I began to receive manual therapy for lymphedema on my neck at CTCA in Tulsa. My physical therapist there was so unique. He would just close his eyes and feel in my neck where the lymphatic fluid needed to drain. He would massage my neck and open up the passages so the fluid would drain and the swelling would go down.
Eventually, I was able to transfer my lymphedema therapy to the CTCA hospital closest to my home, CTCA at Midwestern Regional Medical Center in Zion, Illinois. I received my therapy there for a number of months. My care team also showed me how to use compression garments, such as one that I wore on my chest, to help reduce lymphedema swelling.
In total, I had three years of manual lymphedema therapy. Many of the therapy sessions were at CTCA, and others were at a facility in my hometown.

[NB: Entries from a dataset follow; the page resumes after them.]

Lemma make_entry_spec s node pn l name perm type g r s' : fs_wf s -> nodes s !! node = Some pn ->
  node_type pn = FS_DIRECTORY -> dirs s !! n_device pn = Some l -> entry_type type -> (length name <= 127)%nat ->
  (forall n, n_name (g n) = n_name n /\ node_type (g n) = node_type n /\ n_length (g n) = n_length n /\
     (n_device (g n) = n_device n \/ (Z.land type FS_TYPE_MASK <> FS_FILE /\ Z.land type FS_TYPE_MASK <> FS_DIRECTORY))) ->
  make_entry s node name perm type g = Some (r, s') ->
  fs_wf s' /\ entry_made s s' pn l name type r.
Proof.
  intros Hwf Hp Hd Hl Hty Hlen Hg. unfold make_entry, may_create. rewrite Hp, Hd, Z.eqb_refl. cbn [negb].
  destruct (ramfs_finddir s node name) as [c0|] eqn:Hfd; [|done].
  destruct (Z.eqb_spec c0 0) as [->|Hc0]; [|intros [= <- <-]; split; [done|by left]].
  assert (Hno : forall c, ~ has_entry s l name c).
  { destruct (decide (name = dot)) as [->|H1].
    { unfold ramfs_finddir in Hfd. rewrite Hp in Hfd. destruct (wf_dir _ _ _ Hwf Hp Hd) as (_ & _ & Hz).
      rewrite (proj2 (Z.eqb_neq _ 0)) in Hfd by done. rewrite bool_decide_true in Hfd by done. injection Hfd as ->.
      by rewrite (wf_null_node _ Hwf) in Hp. }
    destruct (decide (name = dotdot)) as [->|H2].
    { unfold ramfs_finddir in Hfd. rewrite Hp in Hfd. destruct (wf_dir _ _ _ Hwf Hp Hd) as (_ & _ & Hz).
      rewrite (proj2 (Z.eqb_neq _ 0)) in Hfd by done. rewrite (bool_decide_true (dotdot = dotdot)), orb_true_r in Hfd by done.
      injection Hfd as ->. by rewrite (wf_null_node _ Hwf) in Hp. }
    destruct (ramfs_finddir_spec s node pn l name Hwf Hp Hd Hl H1 H2) as (r1 & Hr1 & [[_ Hn]|[Hr _]]); [done|congruence]. }
  destruct (ramfs_make_node s name perm type) as [[p s1]|] eqn:Hmk; [|done].
  destruct (make_node_spec s name perm type p s1 Hwf Hty Hmk) as [(-> & Hwf1 & Hn1 & Hd1)|(n & [Hfr Hnz Hn1 Hcl1 Hd1 Hwf1] & Hnm & Hnt & Hnl & Hfile & _)].
  { cbn [Z.eqb]. intros [= <- <-]. split; [done|by left]. }
  rewrite (proj2 (Z.eqb_neq p 0)) by done. destruct (Hg n) as (Gn & Gt & Gl & Gd).
  assert (Hpn : nodes s1 !! p = Some n) by (by rewrite Hn1, lookup_insert_eq).
  set (s2 := with_nodes s1 (alter g p (nodes s1))).
  assert (Hwf2 : fs_wf s2) by (apply (bind_wf s1 p n); [done|done|done|done|by rewrite Hnt]).
  assert (Hn2 : nodes s2 = <[p := g n]> (nodes s)).
  { simpl. rewrite Hn1. apply map_eq. intros a. destruct (decide (p = a)) as [<-|Hne].
    - by rewrite lookup_alter_eq, !lookup_insert_eq.
    - by rewrite lookup_alter_ne, !lookup_insert_ne. }
  assert (Hname : n_name (g n) = name) by (rewrite Gn, Hnm; by apply take_ge).
  destruct (ramfs_add_child s2 node p) as [s3|] eqn:Hadd; [|done]. intros [= <- <-].
  destruct (add_child_spec s2 node pn l p (g n) s3 Hwf2) as (Hwf3 & Hn3 & Hf3 & x & Hd3); [| | | | |exact Hadd|].
  - rewrite Hn2, lookup_insert_ne; [done|]. congruence.
  - by apply Hd1.
  - by rewrite Hn2, lookup_insert_eq.
  - intros d l' i y Hdl Hi. apply Hcl1 in Hdl as [Hdl|[_ ->]]; [|done].
    destruct (ft_child _ (proj2 Hwf) _ _ _ _ _ Hdl Hi). congruence.
  - intros c (i & y & m & Hi & Hm & Hmn). rewrite Hn2, lookup_insert_ne in Hm.
    + apply (Hno c). exists i, y, m. rewrite <- Hname. done.
    + intros ->. destruct (ft_child _ (proj2 Hwf) _ _ _ _ _ Hl Hi). congruence.
  - split; [done|]. right. split; [done|]. split; [done|]. exists x, p, (g n).
    split; [done|]. split; [done|]. split; [by rewrite Hn3|]. split; [done|]. split; [by rewrite Gt|].
    split; [by rewrite Hd3, lookup_insert_eq|]. split.
    + rewrite Gt, Hnt, Gl, Hf3. intros Hft. destruct Gd as [Gd|[? ?]]; [|done]. rewrite Gd.
      assert (type = FS_FILE) as -> by (destruct Hty as [?|[->|[? _]]]; [done|done|done]). split; [by apply Hfile|done].
    + intros d l' Hne Hdl. rewrite Hd3, lookup_insert_ne by congruence. by apply Hd1.
Qed.
End Dir.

I continue return to Tulsa to see my medical oncologist for checkups. I have a local oncologist at CTCA in Illinois who I also see regularly and who keeps in touch with my oncologist in Tulsa. It’s worked out well. They share my medical records and communicate about my health. On August 6, 2017, I celebrated my 11th “cancerversary”—meaning I've had no evidence of disease for 11 years.

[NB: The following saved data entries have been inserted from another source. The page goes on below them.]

(* ===== verification/AddrSpace.v ===== *)
(** * Address spaces (kernel/src/mm/vmm.c)

    Creating, cloning and freeing the tables of an address space.  The page of the
    kernel's own root ([kernel_pml4]) and the root the processor uses are arguments.
    The headers that the physical memory manager keeps in free pages belong to its
    own state; the words of a free page are never read here before they are written. *)

From S2P Require Import Prelude PmmReclaim Vma Paging.

Section AddrSpace.
Context {P : Type} `{!Frames P}.
Implicit Types s : pg P.

(** [for (i = 256; i < 512; i++) new[i] = src[i]] *)
Definition copy_kernel_half s (new src : Z) : pg P := for_n 256 256 (fun i s => set_entry s new i (read_entry s src i)) s.

(** [(phys & PAGE_MASK) | (entry & ~PAGE_MASK)] *)
Definition redirect (phys e : Z) : Z := Z.lor (Z.land phys PAGE_MASK) (Z.land e (Z.lnot PAGE_MASK)).

Definition vmm_create_pml4 s (kernel_pml4 : Z) : option Z * pg P :=
  match alloc_frame s with
  | (None, s) => (None, s)
  | (Some new, s) => (Some new, copy_kernel_half (zero_entries 256 s new) new kernel_pml4)
  end.

(** ** The kernel's own tables *)

(** Level [l]; 0 when there is no memory. *)
Fixpoint vmm_deep_clone_table (l : nat) s (src : Z) : Z * pg P :=
  match l with
  | O => (0, s)
  | S l' =>
      match alloc_frame s with
      | (None, s) => (0, s)
      | (Some new, s) =>
          let '(ok, s) :=
            for_ok 512 0 (fun i s =>
              let e := read_entry s src i in
              if negb (present e) then (true, set_entry s new i 0)
              else if ((1 <? l)%nat && set e PAGE_FLAG_PS) || (l =? 1)%nat then (true, set_entry s new i e)
              else
                let '(sub, s) := vmm_deep_clone_table l' s (Z.land e PAGE_MASK) in
                if sub =? 0 then (false, s) else (true, set_entry s new i (redirect sub e))) s in
          (if ok then new else 0, s)
      end
  end.

(** The new [kernel_pml4] and whether the kernel switched to it; [mark] is
    [pmm_mark_used(kernel_pml4, 1)]. *)
Definition vmm_init (mark : P -> Z -> P) s (active : Z) : Z * bool * pg P :=
  let s := with_frames s (mark (frames s) active) in
  let s := zero_entries 256 s active in
  match alloc_frame s with
  | (None, s) => (active, false, s)
  | (Some new, s) =>
      let s := zero_entries 512 s new in
      let s :=
        for_n 256 256 (fun i s =>
          let e := read_entry s active i in
          if present e then
            if set e PAGE_FLAG_PS then set_entry s new i e
            else
              let '(cloned, s) := vmm_deep_clone_table 3 s (Z.land e PAGE_MASK) in
              set_entry s new i (redirect cloned e)
          else s) s in
      (new, true, s)
  end.

(** ** Copies of an address space *)

(** [for (w = 0; w < 512; w++) dst[w] = src[w]] *)
Definition copy_page s (dst src : Z) : pg P := for_n 512 0 (fun w s => set_entry s dst w (read_entry s src w)) s.

(** [l] is the level minus one. *)
Fixpoint clone_table (l : nat) s (src start end_ : Z) : option Z * pg P :=
  match alloc_frame s with
  | (None, s) => (None, s)
  | (Some new, s) =>
      let s := zero_entries 512 s new in
      let '(ok, s) :=
        for_ok (Z.to_nat (end_ - start)) start (fun i s =>
          let e := read_entry s src i in
          if negb (present e) then (true, s)
          else if negb (set e PAGE_FLAG_USER) then (true, s)
          else
            match l with
            | O =>
                match alloc_frame s with
                | (None, s) => (false, s)
                | (Some f, s) =>
                    let s := copy_page s f (Z.land e PAGE_MASK) in
                    (true, set_entry s new i (redirect f (read_entry s src i)))
                end
            | S l' =>
                match clone_table l' s (Z.land e PAGE_MASK) 0 512 with
                | (None, s) => (false, s)
                | (Some child, s) => (true, set_entry s new i (redirect child (read_entry s src i)))
                end
            end) s in
      (if ok then Some new else None, s)
  end.

Definition vmm_clone_user_mappings s (src_pml4 : Z) : Z * pg P :=
  match alloc_frame s with
  | (None, s) => (0, s)
  | (Some new, s) =>
      let s := zero_entries 512 s new in
      let '(ok, s) :=
        for_ok 256 0 (fun i s =>
          let e := read_entry s src_pml4 i in
          if negb (present e) then (true, s)
          else if negb (set e PAGE_FLAG_USER) then (true, s)
          else
            match clone_table 2 s (Z.land e PAGE_MASK) 0 512 with
            | (None, s) => (false, s)
            | (Some child, s) => (true, set_entry s new i (redirect child (read_entry s src_pml4 i)))
            end) s in
      if ok then (new, copy_kernel_half s new src_pml4) else (0, s)
  end.

(** [vmas] is [None] for a null pointer. *)
Definition is_shared_vma (vmas : option vma_list) (vaddr : Z) : bool :=
  match vmas with
  | None => false
  | Some vmas => match vma_find vmas vaddr with Some (_, v) => set (v_flags v) MAP_SHARED | None => false end
  end.

(** [e & ~RW | COW] *)
Definition make_cow (e : Z) : Z := Z.lor (Z.land e (Z.lnot PAGE_FLAG_RW)) PAGE_FLAG_COW.

(** The parent's entry of a private page when it is cloned. *)
Definition share_page s (src i : Z) : pg P :=
  let e := read_entry s src i in
  let phys := Z.land e PAGE_MASK in
  if fr_managed (frames s) phys then
    let s := if set e PAGE_FLAG_RW then set_entry s src i (make_cow e) else s in
    with_frames s (fr_incref (frames s) phys)
  else s.

Fixpoint clone_table_vma (l : nat) s (src start end_ : Z) (vmas : option vma_list) (base_addr : Z) : option Z * pg P :=
  match alloc_frame s with
  | (None, s) => (None, s)
  | (Some new, s) =>
      let s := zero_entries 512 s new in
      let '(ok, s) :=
        for_ok (Z.to_nat (end_ - start)) start (fun i s =>
          let e := read_entry s src i in
          if negb (present e) then (true, s)
          else if negb (set e PAGE_FLAG_USER) then (true, s)
          else
            match l with
            | O =>
                let page_vaddr := Z.lor base_addr (Z.shiftl i 12) in
                let s := if is_shared_vma vmas page_vaddr then s else share_page s src i in
                (true, set_entry s new i (read_entry s src i))
            | S l' =>
                let child_base := Z.lor base_addr (Z.shiftl i (12 + 9 * Z.of_nat l)) in
                match clone_table_vma l' s (Z.land e PAGE_MASK) 0 512 vmas child_base with
                | (None, s) => (false, s)
                | (Some child, s) => (true, set_entry s new i (redirect child (read_entry s src i)))
                end
            end) s in
      (if ok then Some new else None, s)
  end.

Definition vmm_clone_user_mappings_vma s (src_pml4 : Z) (vmas : option vma_list) : Z * pg P :=
  match alloc_frame s with
  | (None, s) => (0, s)
  | (Some new, s) =>
      let s := zero_entries 512 s new in
      let '(ok, s) :=
        for_ok 256 0 (fun i s =>
          let e := read_entry s src_pml4 i in
          if negb (present e) then (true, s)
          else if negb (set e PAGE_FLAG_USER) then (true, s)
          else
            let base_addr := Z.shiftl i 39 in
            let base_addr := if set base_addr (Z.shiftl 1 47) then Z.lor base_addr 0xFFFF000000000000 else base_addr in
            match clone_table_vma 2 s (Z.land e PAGE_MASK) 0 512 vmas base_addr with
            | (None, s) => (false, s)
            | (Some child, s) => (true, set_entry s new i (redirect child (read_entry s src_pml4 i)))
            end) s in
      if ok then (new, copy_kernel_half s new src_pml4) else (0, s)
  end.

(** ** Freeing an address space *)

(** Freeing the 512 frames of a huge page. *)
Definition free_huge s (phys : Z) : pg P := for_n 512 0 (fun p s => free_frame s (phys + p * 4096)) s.

(** [keep] says which pages belong to shared mappings; without regions none do. *)
Definition free_pt (keep : Z -> bool) s (pt base : Z) : pg P :=
  for_n 512 0 (fun l s =>
    let e := read_entry s pt l in
    if present e then
      if keep (Z.lor base (Z.shiftl l 12)) then s else free_frame s (Z.land e PAGE_MASK)
    else s) s.

Definition free_pd (keep : Z -> bool) s (pd base : Z) : pg P :=
  for_n 512 0 (fun k s =>
    let e := read_entry s pd k in
    let va := Z.lor base (Z.shiftl k 21) in
    if negb (present e) then s
    else if set e PAGE_FLAG_PS then
      if keep va then set_entry s pd k 0
      else set_entry (free_huge s (Z.land e PAGE_MASK)) pd k 0
    else
      let pt := Z.land e PAGE_MASK in
      free_frame (free_pt keep s pt va) pt) s.

Definition free_pdpt (keep : Z -> bool) s (pdpt base : Z) : pg P :=
  for_n 512 0 (fun j s =>
    let e := read_entry s pdpt j in
    if negb (present e) then s
    else if set e PAGE_FLAG_PS then s
    else
      let pd := Z.land e PAGE_MASK in
      free_frame (free_pd keep s pd (Z.lor base (Z.shiftl j 30))) pd) s.

Definition free_user_half (keep : Z -> bool) s (cr3 : Z) : pg P :=
  let s :=
    for_n 256 0 (fun i s =>
      let e := read_entry s cr3 i in
      if negb (present e) then s
      else
        let pdpt := Z.land e PAGE_MASK in
        free_frame (free_pdpt keep s pdpt (Z.shiftl i 39)) pdpt) s in
  free_frame s cr3.

Definition vmm_free_user_pages s (active_cr3 cr3 : Z) : pg P :=
  if cr3 =? 0 then s
  else if cr3 =? Z.land active_cr3 PAGE_MASK then s
  else free_user_half (fun _ => false) s cr3.

Definition vmm_free_user_pages_vma s (active_cr3 cr3 : Z) (vmas : option vma_list) : pg P :=
  if cr3 =? 0 then s
  else
    match vmas with
    | None => vmm_free_user_pages s active_cr3 cr3
    | Some _ =>
        if cr3 =? Z.land active_cr3 PAGE_MASK then s
        else free_user_half (is_shared_vma vmas) s cr3
    end.

(** The page that signal handlers return through; [signal_trampoline_phys] is the
    kernel's global. *)
Definition vmm_map_signal_trampoline (signal_trampoline_phys : Z) s (pml4 : Z) : pg P :=
  if signal_trampoline_phys =? 0 then s
  else (vmm_map_page s pml4 0x00007FFFFFFFF000 signal_trampoline_phys PAGE_FLAG_USER).2.
End AddrSpace.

Life as a Cancer Fighter and ambassador
One of the best things resulting from my journey with cancer has been the Cancer Fighters® program, which is a support group CTCA offers for patients and caregivers. I signed up to participate in the program during one of my first visits to CTCA in Tulsa. In October 2009, Carol and I received an invitation to a special dinner being held for Cancer Fighters who lived in the areas surrounding CTCA at Midwestern. This was the first of many social outings we would attend for the Cancer Fighters program. It was a wonderful night, one that would change my life.
During the dinner, we were asked if we would like to volunteer at the hospital. I decided I was interested, so I stayed to get more information. Ever since then, I’ve been volunteering at the hospital three days a week. As a Cancer Fighters ambassador, I get to do what I love—talk with patients and caregivers. I also often speak to new employees at the hospital as part of their orientation.
Thanks to the Cancer Fighters program, I’ve participated in walks for charities and was honored as a survivor at a Chicago Wolves hockey game. For the 2009 holidays, I was even asked to light a tree at the hospital during a special ceremony.
Cancer has changed my life
During one of my visits to Tulsa for treatment, something inside of me clicked. I realized I had to change the way I think to change my life. I wanted to be more positive and to give more to others in need. I learned that when you give, you get.
The most difficult part of my journey has been not being able to work. Sometimes I feel as though it’s taken away my manhood, to a degree. I am now in my 60s, and I am on disability. It sucks. And while I no longer have cancer, I do have other health issues. But you know what? It means a lot to me every day just to wake up.
I have made many friends at both CTCA hospitals—patients, caregivers and CTCA employees. I stay in contact with a lot of people through emails, calls and Facebook.
In 2011, I attended Celebrate Life®, which CTCA hosts for five-year cancer survivors who have treated at their hospitals. I was so happy to be able to celebrate with my family and friends. But, more so, I look forward to being there for my family and friends. I love my wife, Carol, so much. She is my inspiration. She has fought multiple sclerosis for years, and she never lets it get the best of her. She teaches special needs kids at a local high school, and she is great with the kids. On Christmas Eve 2010, we renewed our wedding vows at our church.
Because of CTCA and the Cancer Fighters program, I feel like I have my life back. I’d especially like to thank Carol, too, for not giving up on me when I gave up on myself, and for having faith for both of us.